Abstract Several mouse models of SLE, including FcgRIIB-KO and TLR7tg mice, develop an expansion of an atypical NK cell subset with functional similarity to cells referred as IKDCs or pre-mNKs in other systems and identified as NK1.1+CD11c+CD122+MHC-II+. These cells belong to the NK cell lineage because they depend on IL15 and express E4BP4. Functionally they are cytotoxic, produce type I and type II interferons upon activation and they are efficient antigen presenting cells both through MHC-II expression and in cross-presentation to CD8s.
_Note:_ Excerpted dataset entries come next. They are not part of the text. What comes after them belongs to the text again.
(** Evaluating commands up to the view. *)
Definition shows (c : cpp (MazeGame G) unit) m m1 : Prop := exists m', c m = Ok tt m' /\ view m' = view m1.

Lemma shows_bind c c' m m1 m2 :
  shows c m m1 -> (forall m', view m' = view m1 -> shows c' m' m2) -> shows (c ;; c') m m2.
Proof. intros (m' & E & Hv) Hc. unfold shows. rewrite (bind_Ok _ _ _ _ _ E). by apply Hc. Qed.

Lemma emit_shows sg m m1 : view m = view m1 -> shows (emit sg) m m1.
Proof. intros Hv. eexists. split; [reflexivity|]. exact Hv. Qed.

Lemma timers_shows t c m m1 : view m = view m1 -> shows (modify (fun m => set_timers (t m) (c m) m)) m m1.
Proof. intros Hv. eexists. split; [reflexivity|]. exact Hv. Qed.

Lemma view_flags m m1 r w l : view m = view m1 -> view (set_flags r w l m) = view (set_flags r w l m1).
Proof. unfold view. cbn. intros [= -> -> -> -> -> -> -> -> -> -> _ _ _ ->]. done. Qed.

Lemma checkLose_shows m m1 :
  view m = view m1 ->
  shows checkLoseCondition m
    (if bool_decide (m_player m1 = m_chaser m1) then set_flags false (m_isGameWon m1) true m1 else m1).
Proof.
  intros Hv. unfold checkLoseCondition, shows, mbind at 1, cpp_bind at 1, get at 1. rewrite same_cell.
  assert (Ep : m_player m = m_player m1 /\ m_chaser m = m_chaser m1 /\ m_isGameWon m = m_isGameWon m1)
    by (unfold view in Hv; by injection Hv).
  destruct Ep as (Ep & Ec & Ew). rewrite Ep, Ec. case_bool_decide; [|by exists m].
  eapply shows_bind; [eexists; split; [reflexivity|]; by apply view_flags|].
  intros m' Hm'. rewrite <-Ew. eapply shows_bind; [by apply (timers_shows (fun _ => false) (fun _ => false))|].
  intros m2 Hm2. eapply shows_bind; [by apply emit_shows|]. intros m3 Hm3. by apply emit_shows.
Qed.
Lemma feed_headers hs rest p : plain p -> state_ p = HEADER_NAME -> buffer_ p = [] ->
  Forall (fun h => header_ok h = true) hs -> StronglySorted header_le (HttpParser.headers_ p ++ hs) ->
  let p2 := on_headers_end (set_headers (HttpParser.headers_ p ++ hs) p) in
  feed_all (build_headers_loop hs ++ rest) p =
    (Nat.add (length (build_headers_loop hs)) <$> (feed_all rest p2).1, (feed_all rest p2).2).
Proof.
  revert p. induction hs as [|h hs IH]; intros p Hp E Hb Hok Hsort p2.
  - assert (En : on_line (text "") p = (true, p2)).
    { unfold on_line, p2. rewrite E, app_nil_r. by rewrite set_headers_id. }
    pose proof (feed_line "" rest p Hp ltac:(by rewrite E) ltac:(by rewrite E) Hb eq_refl ltac:(by rewrite En)) as F.
    rewrite En in F. exact F.
  - apply Forall_cons in Hok as [Hh Hok]. set (p1 := set_headers (HttpParser.headers_ p ++ [h]) p).
    assert (En : on_line (text (header_line h)) p = (true, p1)).
    { unfold on_line. rewrite E. unfold on_header_line.
      destruct (text (header_line h)) as [|c l] eqn:Et.
      { apply (f_equal length) in Et. rewrite length_text in Et. unfold header_line in Et.
        destruct (format_name true h.1); discriminate Et. }
      rewrite <-Et, text_string, set_buffer_id, parse_header_line_ok by done. unfold p1.
      rewrite mm_emplace_last; [by destruct h|]. rewrite StronglySorted_app in Hsort.
      destruct Hsort as [Hall _]. apply Forall_forall. intros x Hx. apply (Hall x h); [done|]. by left. }
    cbn [build_headers_loop]. rewrite <-!(assoc_L (++)).
    rewrite feed_line; rewrite ?En, ?E; try done; [|by apply header_line_no_cr]. cbn [snd].
    rewrite (IH p1); try done.
    + unfold p1, p2. change (HttpParser.headers_ (set_headers ?h p)) with h. rewrite <-(assoc_L (++)).
      change (set_headers ?a (set_headers ?b p)) with (set_headers a p). cbn [app fst snd].
      destruct (feed_all rest _) as [[m|] q]; cbn [fmap option_fmap option_map]; [|done].
      cbn [fst]. rewrite !length_app, !length_text. change (String.length crlf) with 2%nat. cbn -[Nat.add]. do 2 f_equal. lia.
    + change (HttpParser.headers_ p1) with (HttpParser.headers_ p ++ [h]). by rewrite <-(assoc_L (++)).
Qed.

(** The length that the headers declare, if it is positive. *)
Definition declared (hs : HttpHeaders) : Z :=
  let length_str := default "" (mm_find "content-length" hs) in
  if String.eqb length_str "" then -1 else default (-1) (stoll length_str).

(** A parser at the start of a message. *)
Definition fresh p : Prop :=
  state_ p = START_LINE /\ buffer_ p = [] /\ HttpParser.headers_ p = [] /\ HttpParser.body_ p = [] /\
  chunked_encoding_ p = false.

Lemma feed_after_headers rest p : plain p -> state_ p = HEADER_NAME -> buffer_ p = [] ->
  let n := Z.to_nat (declared (HttpParser.headers_ p)) in
  (n <= length rest)%nat ->
  exists q, feed_all rest (on_headers_end p) = (Some n, q) /\
    state_ q = COMPLETE /\ HttpParser.version_ q = HttpParser.version_ p /\
    HttpParser.headers_ q = HttpParser.headers_ p /\ HttpParser.body_ q = take n rest /\ start_ q = start_ p.
Proof.
  intros [Hc Hp] E Hb n Hn. rewrite E in Hp. pose proof (headers_end_plain p Hc Hp) as Hq.
  unfold on_headers_end in *. cbv zeta in *. set (p1 := set_complete _ _ _) in *.
  change (HttpParser.get_content_length p1) with (declared (HttpParser.headers_ p)) in *.
  destruct (Z.ltb_spec 0 (declared (HttpParser.headers_ p))) as [Hd|Hd].
  - rewrite feed_body by done. set (p2 := set_state BODY _) in *.
    assert (Hm : missing p2 = n) by (unfold missing, n; cbn; rewrite Hp; cbn; lia).
    destruct (on_body_cases rest p2 Hq eq_refl) as [[Hl Eb]|[Hl Eb]]; rewrite Hm in *; [lia|].
    eexists. rewrite Eb, Nat.min_r by done. split; [done|]. cbn. by rewrite Hp.
  - assert (n = 0%nat) as -> by lia. rewrite feed_stopped by done. eexists. split; [done|]. cbn. by rewrite Hp.
Qed.

(** A serialised message, followed by whatever comes next on the connection. *)
Lemma feed_message sl hs rest p v st : fresh p -> no_char cr sl = true ->
  parse_start_line sl (HttpParser.version_ p) (start_ p) = (true, v, st) -> headers_ok hs ->
  let n := Z.to_nat (declared hs) in
  (n <= length rest)%nat ->
  exists q, feed_all (text sl ++ text crlf ++ build_headers_loop hs ++ rest) p =
      (Some (String.length sl + 2 + length (build_headers_loop hs) + n)%nat, q) /\
    state_ q = COMPLETE /\ HttpParser.version_ q = v /\ HttpParser.headers_ q = hs /\
    HttpParser.body_ q = take n rest /\ start_ q = st.
Proof.
  intros (E & Hb & Hh & Hbody & Hc) Hsl Hst [Hok Hsort] n Hn.
  assert (Hp : plain p) by (split; [done|by rewrite E]).
  set (p1 := set_state HEADER_NAME (set_buffer [] (set_start v st p))).
  assert (En : on_line (text sl) p = (true, p1)).
  { unfold on_line, on_start_line. by rewrite E, text_string, Hst. }
  assert (Hp1 : plain p1) by done.
  rewrite feed_line; rewrite ?En, ?E; try done. cbn [snd].
  rewrite (feed_headers hs rest p1 Hp1 eq_refl eq_refl Hok); change (HttpParser.headers_ p1) with (HttpParser.headers_ p);
    rewrite Hh; [|done]. rewrite app_nil_l.
  destruct (feed_after_headers rest (set_headers hs p1) Hp1 eq_refl eq_refl Hn) as (q & -> & Hq).
  exists q. split; [|done]. cbn -[Nat.add]. do 2 f_equal. lia.
Qed.
End message.

(** ** Start lines *)

Definition version_ok (v : HttpVersion) : Prop := is_int (major v) /\ is_int (minor v).

Lemma to_string_chars (q : ascii -> bool) z :
  (forall c, is_digit c || char_eqb c "-" = true -> q c = true) -> sforall q (to_string z) = true.
Proof. intros Hq. exact (sforall_impl _ _ _ Hq (sign_char_digit_text z)). Qed.

Lemma stoi_opt_to_string z : is_int z -> stoi_opt (to_string z) = Some z.
Proof. intros Hz. unfold stoi_opt. by rewrite stoi_to_string. Qed.


Lemma prefix_refl w s : String.prefix w (w +:+ s) = true.
Proof. induction w as [|c w IH]; [by destruct s|]. rewrite app_cons. cbn. by destruct (ascii_dec c c). Qed.

Lemma parse_version_ok v v0 : version_ok v -> parse_version (version_to_string v) v0 = (true, v).
Proof.
  intros [Hma Hmi]. unfold parse_version, version_to_string.
  set (t := to_string (major v) +:+ "." +:+ to_string (minor v)).
  rewrite prefix_refl. cbn [negb].
  change 5%nat with (String.length "HTTP/") at 1. rewrite substring_skip, slength_app.
  replace (_ - 5)%nat with (String.length t) by (cbn [String.length]; lia). rewrite substring_all by done.
  unfold t. rewrite app_cons, app_empty_l, split_at_app, !stoi_opt_to_string by
    (done || (apply to_string_chars; intros c; each_char c)). by destruct v.
Qed.

Abbreviation word := (sforall (fun c => negb (is_space c))).

Lemma method_word m : word (method_to_string m) = true /\ method_to_string m <> "".
Proof. by destruct m. Qed.
Lemma version_word v : word (version_to_string v) = true /\ version_to_string v <> "".
Proof.
  split; [|done]. unfold version_to_string. rewrite !sforall_app, !to_string_chars; [done|..]; intros c; each_char c.
Qed.
Lemma to_string_word z : word (to_string z) = true /\ to_string z <> "".
Proof.
  split; [apply to_string_chars; intros c; each_char c|]. unfold to_string.
  destruct (Z.to_int z) as [d|d]; [|done]. cbn. by destruct (nilzero_cons d) as (c & s & -> & _).
Qed.
Lemma string_to_method_to_string m : string_to_method (method_to_string m) = m.
Proof. by destruct m. Qed.

Lemma next_word_space s : next_word (String " " s) = next_word s.
Proof. by apply next_word_skip. Qed.
Lemma next_word_first w s : word w = true -> w <> "" -> next_word (w +:+ " " +:+ s) = (w, String " " s).
Proof. intros. by apply next_word_app. Qed.

(** Anything that starts with white space may follow the version. *)
Lemma request_line_tail m uri v v0 st t : m <> UNKNOWN -> word uri = true -> uri <> "" -> version_ok v ->
  head_not (fun c => negb (is_space c)) t = true ->
  request_start_line (method_to_string m +:+ " " +:+ uri +:+ " " +:+ version_to_string v +:+ t) v0 st =
    (true, v, HttpRequest.with_uri m uri).
Proof.
  intros Hm Hw Hne Hv Ht. destruct (method_word m) as [Hmw Hmne]. destruct (version_word v) as [Hvw Hvne].
  unfold request_start_line. cbv zeta. rewrite (next_word_first (method_to_string m)) by done. cbn [fst snd].
  rewrite next_word_space, (next_word_first uri) by done. cbn [fst snd].
  rewrite next_word_space, next_word_app by done. cbn [fst snd].
  do 3 (rewrite (proj2 (String.eqb_neq _ _)) by done). cbn [orb].
  rewrite string_to_method_to_string, bool_decide_false, parse_version_ok by done. done.
Qed.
These atypical NK cells are responsive to TLR stimulation and thus are most abundant in mice with high copy number of the Tlr7 gene. They are highly proliferative as assessed by in vivo BrdU incorporation. Transferring 4 million atypical NKs purified from spleens of SLE-prone mice into WT induces a 2-week-long wave of inflammatory cytokines in the serum, a sustained increase in T cell activation and follicular helper cells for the following months, and a progressive expansion of dendritic cells, monocytes and granulocytes. Furthermore IL15 deficiency, which impedes development of NK cells, ameliorates the autoimmune pathology of TLR7tg mice. These results suggest that cells of the NK lineage can develop into cytokine producing/antigen-presenting cells that affect the priming and progression of systemic autoimmune disease.